When it comes time to talk about writing, you, of course, want to know how your child is doing.

And I take a deep breath….

There is so much to share with you about the writing instruction that takes place in our classroom. Last year, I created a presentation on The Parent’s Guide to Writer’s Workshop, to try to answer some of the questions parents often ask about a workshop approach to teaching writing. But tonight, you want to know what our grade level expectations are and how your child is progressing. You are also curious about how I assess your child as a writer.

I tell you that early in the year, I ask students to complete a writing interview (inspired by Dana’s post). This helps me get a sense of what your child is interested in writing and how he feels about writing. I let you know that I observe the students, note who gets to work right away, who needs more time to think, who tells me she can’t think of anything to write. The goal is to use these noticings for future small groups and conferences, to help teach the writer just what he/she needs to develop more stamina and independence.

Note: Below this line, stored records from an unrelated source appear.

(** ** Interpolating the points of a row *)

(** The coefficients of F(i, y). *)
Definition row_poly (k : nat) (f : list (list Z)) (i : Z) : list Z :=
  (fun l => peval (column l f) i) <$> seq 0 k.

Lemma row_poly_eval k f i y : matrix_ok k f -> peval (row_poly k f i) y = beval f i y.
Proof. intros Hf. symmetry. by apply beval_columns. Qed.

Definition right_points (f : list (list Z)) (i : Z) (m : gmap NodeDetailsID Point) : Prop :=
  forall id p, m !! id = Some p -> PY p ≡[q] beval f i (PX p).

Definition right_bar (f : list (list Z)) (i : Z) (bar : list Z) : Prop :=
  bar <> [] -> head bar = Some (beval f i 0 mod q).

Lemma interpolate_right `{MapRange, !MapRangeLaws} net re rr cid c E m site k f i r :
  net_ok net -> c_core net re rr cid c E -> m ∈ c_maps c -> matrix_ok k f ->
  (k <= size m)%nat -> right_points f i m ->
  LagrangeInterpolatePolynomial (GetPointArrayFromMap site m) = Ok r -> right_bar f i r.
Proof.
  intros Hnet Hc Hm Hf Hk Hr E1. pose proof Hf as (Hk0 & _).
  rewrite (LagrangeInterpolatePolynomial_poly _ (row_poly k f i)) in E1.
  - injection E1 as <-. intros _. destruct k as [|k]; [lia|]. unfold row_poly. cbn [seq]. csimpl.
    f_equal. by rewrite (beval_0_r (S k)).
  - apply (collected_distinct net); [done|]. intros id p. by apply (ci_pts _ _ _ _ _ _ Hc).
  - unfold row_poly. rewrite length_fmap, length_seq, GetPointArrayFromMap_length. done.
  - intros p Hp. rewrite GetPointArrayFromMap_perm in Hp.
    apply list_elem_of_fmap in Hp as ([id p'] & -> & Hp%elem_of_map_to_list).
    rewrite row_poly_eval by done. by apply (Hr id).
Qed.

(** ** The invariant of one keygen *)

Definition right_c (f f' : list (list Z)) (i : Z) (c : CRecord) : Prop :=
  right_points f i (cBC c) /\ right_points f' i (cBCprime c) /\
  right_bar f i (cAbar c) /\ right_bar f' i (cAbarprime c).

Definition right_kg (f f' : list (list Z)) (i : Z) (cid : CID) (kg : Keygen) : Prop :=
  forall c, kgCStore kg !! cid = Some c -> right_c f f' i c.

(** What the senders' messages have to say about this commitment: the betas are
    the dealer's. *)
Definition right_betas (f f' : list (list Z)) (i : Z) (cid : CID) (id : KeygenID)
    (sender : Node) (msg : KeygenMessage) : Prop :=
  kmKeygenID msg = id ->
  (forall m, kmMethod msg = "echo"%string -> Unmarshal (kmData msg) = Some m ->
     GetCIDFromPointMatrix (ecC m) = cid ->
     ecBeta m ≡[q] beval f i (NodeIndex sender) /\ ecBetaprime m ≡[q] beval f' i (NodeIndex sender)) /\
  (forall m, kmMethod msg = "ready"%string -> Unmarshal (kmData msg) = Some m ->
     GetCIDFromPointMatrix (rdC m) = cid ->
     rdBeta m ≡[q] beval f i (NodeIndex sender) /\ rdBetaprime m ≡[q] beval f' i (NodeIndex sender)).

Lemma right_points_insert f i m id x y :
  right_points f i m -> y ≡[q] beval f i x -> right_points f i (<[id := mkPoint x y]> m).
Proof.
  intros Hm Hy id' p. destruct (decide (id = id')) as [->|Hne].
  - rewrite lookup_insert_eq. by intros [= <-].
  - rewrite lookup_insert_ne by done. apply Hm.
Qed.

Lemma right_c_default f f' i cid C kg :
  right_kg f f' i cid kg -> right_c f f' i (default (newC cid C) (kgCStore kg !! cid)).
Proof.
  intros H. destruct (kgCStore kg !! cid) as [c|] eqn:E; simpl; [by apply H|].
  split_and!; try (by intros Hn; destruct Hn); intros id p; simpl; by rewrite lookup_empty.
Qed.

Lemma right_kg_set f f' i cid kg kg' cid' c :
  right_kg f f' i cid kg -> kgCStore kg' = <[cid' := c]> (kgCStore kg) ->
  (cid' = cid -> right_c f f' i c) -> right_kg f f' i cid kg'.
Proof.
  intros H E Hc c0. rewrite E. destruct (decide (cid' = cid)) as [->|Hne].
  - rewrite lookup_insert_eq. intros [= <-]. by apply Hc.
  - rewrite lookup_insert_ne by done. apply H.
Qed.

Lemma interpolateBars_right `{MapRange, !MapRangeLaws} net re rr cid c E site k f f' i c' :
  net_ok net -> netK net = Z.of_nat k -> c_core net re rr cid c E -> reached net c ->
  matrix_ok k f -> matrix_ok k f' -> right_c f f' i c ->
  interpolateBars site c = Ok c' -> right_c f f' i c'.
Proof.
  intros Hnet Hk Hc Hr Hf Hf' (R1 & R2 & _ & _) E1.
  pose proof (ecThreshold_bounds (netN net) (netK net) (netT net)) as [Hb _].
  assert (forall m, m ∈ c_maps c -> (k <= size m)%nat) as Hsz.
  { intros m Hm. destruct (c_core_dom_size _ _ _ _ _ _ m Hc Hm). unfold reached, netEcThreshold in Hr. lia. }
  assert (cBC c ∈ c_maps c) as M1 by (unfold c_maps; set_solver).
  assert (cBCprime c ∈ c_maps c) as M2 by (unfold c_maps; set_solver).
  unfold interpolateBars in E1. apply bind_Ok in E1 as (r1 & I1 & (r2 & I2 & E1)%bind_Ok).
  apply bind_Ok in E1 as (r3 & _ & (r4 & _ & [= <-])%bind_Ok).
  split_and!; simpl; [done|done| |].
  - by eapply (interpolate_right net); [..|exact I1]; eauto.
  - by eapply (interpolate_right net); [..|exact I2]; eauto.
Qed.

Lemma stored_bars_right `{MapRange, !MapRangeLaws} net re rr cid c E k f f' i c' (reach : Prop) :
  net_ok net -> netK net = Z.of_nat k -> c_core net re rr cid c E -> (reach -> reached net c) ->
  matrix_ok k f -> matrix_ok k f' -> right_c f f' i c ->
  stored_bars reach c c' -> right_c f f' i c'.
Proof.
  intros Hnet Hk Hc Hre Hf Hf' Hr [[_ ->]|[Hrc (site & [[_ ->]|E1])]]; [done..|].
  eapply interpolateBars_right; eauto.
Qed.

Context (net : NodeNetwork) (k : nat) (f f' : list (list Z)) (i : Z) (cid : CID) (id : KeygenID).
Context (Hnet : net_ok net) (Hk : netK net = Z.of_nat k) (Hf : matrix_ok k f) (Hf' : matrix_ok k f').

Lemma echo_stored_right `{MapRange, !MapRangeLaws} msg kg sender kg' :
  in_net net sender -> kg_ok net kg -> right_kg f f' i cid kg ->
  ReceivedEcho (kgState kg) !! ToNodeDetailsID sender <> Some true ->
  (GetCIDFromPointMatrix (ecC msg) = cid ->
     ecBeta msg ≡[q] beval f i (NodeIndex sender) /\ ecBetaprime msg ≡[q] beval f' i (NodeIndex sender)) ->
  echo_stored net kg msg sender kg' -> right_kg f f' i cid kg'.
Proof.
  intros Hs [Es Hinv] Hr Hid Hm (c & -> & Hb). eapply right_kg_set; [done..|]. intros Ec.
  eapply stored_bars_right; [done|done|by apply (echoed_core _ kg Es)| |done|done| |exact Hb].
  - unfold reached. lia.
  - destruct (Hm Ec) as [B1 B2]. unfold echoed. rewrite Ec.
    destruct (right_c_default f f' i cid (ecC msg) kg Hr) as (R1 & R2 & R3 & R4).
    split_and!; simpl; auto using right_points_insert.
Qed.

Lemma ready_stored_right `{MapRange, !MapRangeLaws} msg kg sender kg' :
  in_net net sender -> kg_ok net kg -> right_kg f f' i cid kg ->
  ReceivedReady (kgState kg) !! ToNodeDetailsID sender <> Some true ->
  (GetCIDFromPointMatrix (rdC msg) = cid ->
     rdBeta msg ≡[q] beval f i (NodeIndex sender) /\ rdBetaprime msg ≡[q] beval f' i (NodeIndex sender)) ->
  ready_stored net kg msg sender kg' -> right_kg f f' i cid kg'.
Proof.
  intros Hs [Es Hinv] Hr Hid Hm (c & Hcs & _ & _ & _ & Hb & _). eapply right_kg_set; [done..|]. intros Ec.
  eapply stored_bars_right; [done|done|by apply (readied_core _ kg Es)| |done|done| |exact Hb].
  - unfold reached. lia.
  - destruct (Hm Ec) as [B1 B2]. unfold readied. rewrite Ec.
    destruct (right_c_default f f' i cid (rdC msg) kg Hr) as (R1 & R2 & R3 & R4).
    split_and!; simpl; auto using right_points_insert.
Qed.

Lemma echo_right `{MapRange, !MapRangeLaws} kn msg kg sender kg' acts st :
  knCurrNodes kn = net -> in_net net sender -> kg_ok net kg -> right_kg f f' i cid kg ->
  (GetCIDFromPointMatrix (ecC msg) = cid ->
     ecBeta msg ≡[q] beval f i (NodeIndex sender) /\ ecBetaprime msg ≡[q] beval f' i (NodeIndex sender)) ->
  processEchoMessage kn msg kg sender = (kg', acts, st) -> right_kg f f' i cid kg'.
Proof.
  intros Hkn Hs Hok Hr Hm [->|(_ & Hid & H1)]%processEcho_stored; [done|]. rewrite Hkn in H1.
  by eapply echo_stored_right.
Qed.

Lemma ready_right `{MapRange, !MapRangeLaws} kn msg kg sender kg' acts st :
  knCurrNodes kn = net -> in_net net sender -> kg_ok net kg -> right_kg f f' i cid kg ->
  (GetCIDFromPointMatrix (rdC msg) = cid ->
     rdBeta msg ≡[q] beval f i (NodeIndex sender) /\ rdBetaprime msg ≡[q] beval f' i (NodeIndex sender)) ->
  processReadyMessage kn msg kg sender = (kg', acts, st) -> right_kg f f' i cid kg'.
Proof.
  intros Hkn Hs Hok Hr Hm [->|(_ & Hid & H1)]%processReady_stored; [done|]. rewrite Hkn in H1.
  by eapply ready_stored_right.
Qed.

(** The invariant along a run. *)
Lemma right_reachable kn0 kn :
  knCurrNodes kn0 = net -> knKeygenStore kn0 = ∅ ->
  reachable_with (right_betas f f' i cid id) kn0 kn ->
  knCurrNodes kn = net /\
  store_all (fun id' kg => kg_good net id' kg /\ (id' = id -> right_kg f f' i cid kg)) (knKeygenStore kn).
Proof.
  intros Hkn0 He. induction 1 as [|MR ML kn tape sender msg kn' tape' acts st Hr [IHn IH] Hs Hok H1
    |MR ML kn tape msg kn' tape' acts st Hr [IHn IH] H1].
  - split; [done|]. intros id' kg. by rewrite He, lookup_empty.
  - rewrite Hkn0 in Hs.
    destruct (ProcessMessage_all (fun id' kg => kg_good net id' kg /\ (id' = id -> right_kg f f' i cid kg))
      kn tape sender msg kn' tape' acts st) as (Hn & _ & Hst); try done.
    + split; [apply kg_good_new|]. intros _ c. simpl. by rewrite lookup_empty.
    + intros kg kg' [Hg Hrk] Hfr. split; [by apply (kg_good_frame net _ kg)|].
      intros E c. destruct Hfr as [-> _]. by apply Hrk.
    + intros kn1 m kg kg' a s Hk1 _ [Hg Hrk] Hme Hu Hp. split;
      [apply (echo_good net kn1 m _ kg sender kg' a s Hnet); [congruence|done..]|].
      intros E. destruct (Hok E) as [Hb _].
      apply (echo_right kn1 m kg sender kg' a s); eauto; [congruence|apply Hg].
    + intros kn1 m kg kg' a s Hk1 _ [Hg Hrk] Hme Hu Hp. split;
      [apply (ready_good net kn1 m _ kg sender kg' a s Hnet); [congruence|done..]|].
      intros E. destruct (Hok E) as [_ Hb].
      apply (ready_right kn1 m kg sender kg' a s); eauto; [congruence|apply Hg].
    + split; [congruence|done].
  - destruct (ProcessBroadcastMessage_all _ kn tape msg kn' tape' acts st IH H1) as [Hn Hst].
    split; [congruence|done].
Qed.

End correct.

(** ** Properties *)

Section correct_properties.
Context {SO : Secp256k1} {SL : Secp256k1Laws} {KC : KeygenCodecs} {TR : Transport}.

Local Abbreviation q := GeneratorOrder.

Lemma finished_point nodes t k f f' cid id self idx delay kn kg :
  nodes_ok nodes -> 0 <= t -> matrix_ok k f -> matrix_ok k f' ->
  reachable_with (right_betas f f' (NodeIndex self) cid id)
    (NewKeygenNode self nodes t (Z.of_nat k) idx delay) kn ->
  knKeygenStore kn !! id = Some (Some kg) -> Phase (kgState kg) = Ended ->
  GetCIDFromPointMatrix (kgCbar kg) = cid ->
  kgSi kg = beval f (NodeIndex self) 0 mod q /\ kgSiprime kg = beval f' (NodeIndex self) 0 mod q.
Proof.
  intros Hn Ht Hf Hf' Hr Hkg He Hcid. pose proof Hf as (Hk & _).
  set (net := mkNodeNetwork (mapFromNodeList nodes) (Z.of_nat (length nodes)) t (Z.of_nat k)).
  assert (net_ok net) as Hnet by (apply net_ok_list; [done|lia|done]).
  destruct (right_reachable net k f f' (NodeIndex self) cid id Hnet eq_refl Hf Hf'
    (NewKeygenNode self nodes t (Z.of_nat k) idx delay) kn eq_refl eq_refl Hr)
    as [_ Hst].
  destruct (Hst id kg Hkg) as [[_ _ Hend _] Hrk].
  destruct (Hend He) as (c & Hc & _ & _ & H1 & H2). rewrite Hcid in Hc.
  destruct (Hrk eq_refl c Hc) as (_ & _ & B1 & B2).
  rewrite B1 in H1 by (by intros E; rewrite E in H1). rewrite B2 in H2 by (by intros E; rewrite E in H2).
  split; congruence.
Qed.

I explain that we do an “on demand” piece prior to starting a new unit of study. This past one was a personal narrative. I show you your child’s piece and we look at the expectations for personal narratives in third grade.  We notice how your child is currently not writing in paragraphs and that is one skill we will work to develop.  We notice that your child is writing with voice and using bold letters and punctuation to create an effect. We celebrate this!

Together, we look at your child’s blog posts and discuss how the blog will be a type of digital portfolio, helping us see how your child grows as a writer through the year. By June, we hope to see writing with more stamina, elaboration, and more control over conventions. We discuss your child’s excitement about blogging and willingness to write even on the weekends.

I share that conversations with your child is another powerful way for me to assess how he is growing as a writer. When I confer with him, I can see how the writing is going and if he is trying out some of the strategies being taught in the minilesson. The conference is also a time for me to teach him something targeted to help him develop.

Our conference time is over, and I hope you have a better idea of how I get to know your child as a writer- the ways I use assessment to understand your child’s current attitude towards writing, skill level, and stamina. These assessments help me to plan the next best steps to strengthen your child as a writer.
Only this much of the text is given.